Try it
Before you finish, make sure each line of the records has been retyped exactly.

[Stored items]
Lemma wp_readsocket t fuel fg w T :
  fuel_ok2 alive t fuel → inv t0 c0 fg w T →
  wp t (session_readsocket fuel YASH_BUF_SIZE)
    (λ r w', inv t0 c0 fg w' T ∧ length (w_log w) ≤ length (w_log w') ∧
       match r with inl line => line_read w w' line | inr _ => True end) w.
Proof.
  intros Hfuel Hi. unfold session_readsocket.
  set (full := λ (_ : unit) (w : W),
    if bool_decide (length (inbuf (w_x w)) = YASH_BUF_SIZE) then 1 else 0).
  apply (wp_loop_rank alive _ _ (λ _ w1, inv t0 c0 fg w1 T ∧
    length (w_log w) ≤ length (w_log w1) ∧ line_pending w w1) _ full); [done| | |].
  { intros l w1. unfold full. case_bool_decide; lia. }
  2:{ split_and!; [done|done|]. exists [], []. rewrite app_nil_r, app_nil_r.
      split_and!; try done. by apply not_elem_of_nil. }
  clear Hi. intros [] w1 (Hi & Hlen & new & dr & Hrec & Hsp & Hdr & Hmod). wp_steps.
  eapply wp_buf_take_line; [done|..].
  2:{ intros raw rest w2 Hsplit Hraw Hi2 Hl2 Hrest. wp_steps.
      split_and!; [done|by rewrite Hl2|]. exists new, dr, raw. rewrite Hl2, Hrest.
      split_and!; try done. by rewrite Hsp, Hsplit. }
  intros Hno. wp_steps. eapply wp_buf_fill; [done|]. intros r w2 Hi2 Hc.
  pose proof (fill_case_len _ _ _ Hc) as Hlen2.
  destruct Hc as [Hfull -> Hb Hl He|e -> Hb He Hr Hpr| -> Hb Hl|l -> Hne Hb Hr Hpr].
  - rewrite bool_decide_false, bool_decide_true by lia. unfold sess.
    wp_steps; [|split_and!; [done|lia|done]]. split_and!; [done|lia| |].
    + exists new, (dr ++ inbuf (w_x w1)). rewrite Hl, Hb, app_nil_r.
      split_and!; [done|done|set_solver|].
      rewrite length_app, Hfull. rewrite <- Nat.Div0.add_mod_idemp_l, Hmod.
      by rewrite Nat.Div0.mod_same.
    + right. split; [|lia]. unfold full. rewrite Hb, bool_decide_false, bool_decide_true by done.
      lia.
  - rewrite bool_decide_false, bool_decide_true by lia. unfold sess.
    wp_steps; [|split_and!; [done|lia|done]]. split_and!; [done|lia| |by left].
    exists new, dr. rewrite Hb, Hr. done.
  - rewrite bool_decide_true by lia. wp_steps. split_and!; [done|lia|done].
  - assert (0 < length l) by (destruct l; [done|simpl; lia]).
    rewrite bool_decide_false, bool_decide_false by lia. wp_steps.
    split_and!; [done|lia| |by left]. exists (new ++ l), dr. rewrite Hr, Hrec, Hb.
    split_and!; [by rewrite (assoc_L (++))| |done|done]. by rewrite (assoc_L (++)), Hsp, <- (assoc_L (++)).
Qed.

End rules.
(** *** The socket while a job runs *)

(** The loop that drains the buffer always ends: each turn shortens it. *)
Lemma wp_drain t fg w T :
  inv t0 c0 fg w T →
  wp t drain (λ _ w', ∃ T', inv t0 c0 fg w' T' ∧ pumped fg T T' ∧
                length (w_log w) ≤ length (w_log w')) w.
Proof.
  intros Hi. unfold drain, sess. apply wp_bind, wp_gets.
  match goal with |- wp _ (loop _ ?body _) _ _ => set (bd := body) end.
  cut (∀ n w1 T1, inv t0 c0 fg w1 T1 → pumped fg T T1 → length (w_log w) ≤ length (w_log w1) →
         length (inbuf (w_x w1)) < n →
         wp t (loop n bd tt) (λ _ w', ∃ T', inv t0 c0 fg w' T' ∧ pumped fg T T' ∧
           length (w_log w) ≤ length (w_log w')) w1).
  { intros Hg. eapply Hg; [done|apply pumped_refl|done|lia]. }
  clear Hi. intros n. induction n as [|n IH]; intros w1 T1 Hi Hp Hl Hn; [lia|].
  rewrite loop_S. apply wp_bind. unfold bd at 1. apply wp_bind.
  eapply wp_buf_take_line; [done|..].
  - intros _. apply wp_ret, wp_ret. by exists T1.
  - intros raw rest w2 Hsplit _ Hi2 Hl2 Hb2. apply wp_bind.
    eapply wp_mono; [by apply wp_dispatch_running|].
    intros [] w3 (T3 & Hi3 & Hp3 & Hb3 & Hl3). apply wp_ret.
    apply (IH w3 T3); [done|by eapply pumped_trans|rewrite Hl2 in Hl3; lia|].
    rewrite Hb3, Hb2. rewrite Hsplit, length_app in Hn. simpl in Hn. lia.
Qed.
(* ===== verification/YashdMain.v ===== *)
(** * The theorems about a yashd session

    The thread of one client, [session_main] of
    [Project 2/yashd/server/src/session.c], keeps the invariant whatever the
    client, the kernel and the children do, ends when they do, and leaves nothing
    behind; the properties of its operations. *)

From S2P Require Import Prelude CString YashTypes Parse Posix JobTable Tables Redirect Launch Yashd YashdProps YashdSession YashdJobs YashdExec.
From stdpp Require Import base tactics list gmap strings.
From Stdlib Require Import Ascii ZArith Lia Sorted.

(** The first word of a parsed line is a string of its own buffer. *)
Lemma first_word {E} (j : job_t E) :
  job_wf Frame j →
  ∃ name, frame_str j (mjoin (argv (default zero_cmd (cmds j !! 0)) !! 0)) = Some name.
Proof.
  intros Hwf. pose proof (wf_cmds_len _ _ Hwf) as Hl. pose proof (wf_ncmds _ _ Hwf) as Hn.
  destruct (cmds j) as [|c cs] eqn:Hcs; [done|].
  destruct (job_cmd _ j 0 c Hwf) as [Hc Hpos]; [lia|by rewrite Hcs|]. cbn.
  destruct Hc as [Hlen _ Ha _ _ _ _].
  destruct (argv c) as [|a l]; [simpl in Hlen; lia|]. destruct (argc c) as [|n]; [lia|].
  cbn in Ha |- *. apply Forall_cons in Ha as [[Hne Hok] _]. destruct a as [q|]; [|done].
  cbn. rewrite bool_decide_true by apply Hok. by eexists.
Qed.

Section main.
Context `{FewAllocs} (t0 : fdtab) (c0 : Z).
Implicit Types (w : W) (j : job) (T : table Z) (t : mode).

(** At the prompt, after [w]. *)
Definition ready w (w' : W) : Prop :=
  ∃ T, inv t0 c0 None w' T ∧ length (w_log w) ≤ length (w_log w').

Solution for this exercise
Lemma wp_readsocket t fuel fg w T :
  fuel_ok2 alive t fuel → inv t0 c0 fg w T →
  wp t (session_readsocket fuel YASH_BUF_SIZE)
    (λ r w', inv t0 c0 fg w' T ∧ length (w_log w) ≤ length (w_log w') ∧
       match r with inl line => line_read w w' line | inr _ => True end) w.
Proof.
  intros Hfuel Hi. unfold session_readsocket.
  set (full := λ (_ : unit) (w : W),
    if bool_decide (length (inbuf (w_x w)) = YASH_BUF_SIZE) then 1 else 0).
  apply (wp_loop_rank alive _ _ (λ _ w1, inv t0 c0 fg w1 T ∧
    length (w_log w) ≤ length (w_log w1) ∧ line_pending w w1) _ full); [done| | |].
  { intros l w1. unfold full. case_bool_decide; lia. }
  2:{ split_and!; [done|done|]. exists [], []. rewrite app_nil_r, app_nil_r.
      split_and!; try done. by apply not_elem_of_nil. }
  clear Hi. intros [] w1 (Hi & Hlen & new & dr & Hrec & Hsp & Hdr & Hmod). wp_steps.
  eapply wp_buf_take_line; [done|..].
  2:{ intros raw rest w2 Hsplit Hraw Hi2 Hl2 Hrest. wp_steps.
      split_and!; [done|by rewrite Hl2|]. exists new, dr, raw. rewrite Hl2, Hrest.
      split_and!; try done. by rewrite Hsp, Hsplit. }
  intros Hno. wp_steps. eapply wp_buf_fill; [done|]. intros r w2 Hi2 Hc.
  pose proof (fill_case_len _ _ _ Hc) as Hlen2.
  destruct Hc as [Hfull -> Hb Hl He|e -> Hb He Hr Hpr| -> Hb Hl|l -> Hne Hb Hr Hpr].
  - rewrite bool_decide_false, bool_decide_true by lia. unfold sess.
    wp_steps; [|split_and!; [done|lia|done]]. split_and!; [done|lia| |].
    + exists new, (dr ++ inbuf (w_x w1)). rewrite Hl, Hb, app_nil_r.
      split_and!; [done|done|set_solver|].
      rewrite length_app, Hfull. rewrite <- Nat.Div0.add_mod_idemp_l, Hmod.
      by rewrite Nat.Div0.mod_same.
    + right. split; [|lia]. unfold full. rewrite Hb, bool_decide_false, bool_decide_true by done.
      lia.
  - rewrite bool_decide_false, bool_decide_true by lia. unfold sess.
    wp_steps; [|split_and!; [done|lia|done]]. split_and!; [done|lia| |by left].
    exists new, dr. rewrite Hb, Hr. done.
  - rewrite bool_decide_true by lia. wp_steps. split_and!; [done|lia|done].
  - assert (0 < length l) by (destruct l; [done|simpl; lia]).
    rewrite bool_decide_false, bool_decide_false by lia. wp_steps.
    split_and!; [done|lia| |by left]. exists (new ++ l), dr. rewrite Hr, Hrec, Hb.
    split_and!; [by rewrite (assoc_L (++))| |done|done]. by rewrite (assoc_L (++)), Hsp, <- (assoc_L (++)).
Qed.

End rules.
(** *** The socket while a job runs *)

(** The loop that drains the buffer always ends: each turn shortens it. *)
Lemma wp_drain t fg w T :
  inv t0 c0 fg w T →
  wp t drain (λ _ w', ∃ T', inv t0 c0 fg w' T' ∧ pumped fg T T' ∧
                length (w_log w) ≤ length (w_log w')) w.
Proof.
  intros Hi. unfold drain, sess. apply wp_bind, wp_gets.
  match goal with |- wp _ (loop _ ?body _) _ _ => set (bd := body) end.
  cut (∀ n w1 T1, inv t0 c0 fg w1 T1 → pumped fg T T1 → length (w_log w) ≤ length (w_log w1) →
         length (inbuf (w_x w1)) < n →
         wp t (loop n bd tt) (λ _ w', ∃ T', inv t0 c0 fg w' T' ∧ pumped fg T T' ∧
           length (w_log w) ≤ length (w_log w')) w1).
  { intros Hg. eapply Hg; [done|apply pumped_refl|done|lia]. }
  clear Hi. intros n. induction n as [|n IH]; intros w1 T1 Hi Hp Hl Hn; [lia|].
  rewrite loop_S. apply wp_bind. unfold bd at 1. apply wp_bind.
  eapply wp_buf_take_line; [done|..].
  - intros _. apply wp_ret, wp_ret. by exists T1.
  - intros raw rest w2 Hsplit _ Hi2 Hl2 Hb2. apply wp_bind.
    eapply wp_mono; [by apply wp_dispatch_running|].
    intros [] w3 (T3 & Hi3 & Hp3 & Hb3 & Hl3). apply wp_ret.
    apply (IH w3 T3); [done|by eapply pumped_trans|rewrite Hl2 in Hl3; lia|].
    rewrite Hb3, Hb2. rewrite Hsplit, length_app in Hn. simpl in Hn. lia.
Qed.
(* ===== verification/YashdMain.v ===== *)
(** * The theorems about a yashd session

    The thread of one client, [session_main] of
    [Project 2/yashd/server/src/session.c], keeps the invariant whatever the
    client, the kernel and the children do, ends when they do, and leaves nothing
    behind; the properties of its operations. *)

From S2P Require Import Prelude CString YashTypes Parse Posix JobTable Tables Redirect Launch Yashd YashdProps YashdSession YashdJobs YashdExec.
From stdpp Require Import base tactics list gmap strings.
From Stdlib Require Import Ascii ZArith Lia Sorted.

(** The first word of a parsed line is a string of its own buffer. *)
Lemma first_word {E} (j : job_t E) :
  job_wf Frame j →
  ∃ name, frame_str j (mjoin (argv (default zero_cmd (cmds j !! 0)) !! 0)) = Some name.
Proof.
  intros Hwf. pose proof (wf_cmds_len _ _ Hwf) as Hl. pose proof (wf_ncmds _ _ Hwf) as Hn.
  destruct (cmds j) as [|c cs] eqn:Hcs; [done|].
  destruct (job_cmd _ j 0 c Hwf) as [Hc Hpos]; [lia|by rewrite Hcs|]. cbn.
  destruct Hc as [Hlen _ Ha _ _ _ _].
  destruct (argv c) as [|a l]; [simpl in Hlen; lia|]. destruct (argc c) as [|n]; [lia|].
  cbn in Ha |- *. apply Forall_cons in Ha as [[Hne Hok] _]. destruct a as [q|]; [|done].
  cbn. rewrite bool_decide_true by apply Hok. by eexists.
Qed.

Section main.
Context `{FewAllocs} (t0 : fdtab) (c0 : Z).
Implicit Types (w : W) (j : job) (T : table Z) (t : mode).

(** At the prompt, after [w]. *)
Definition ready w (w' : W) : Prop :=
  ∃ T, inv t0 c0 None w' T ∧ length (w_log w) ≤ length (w_log w').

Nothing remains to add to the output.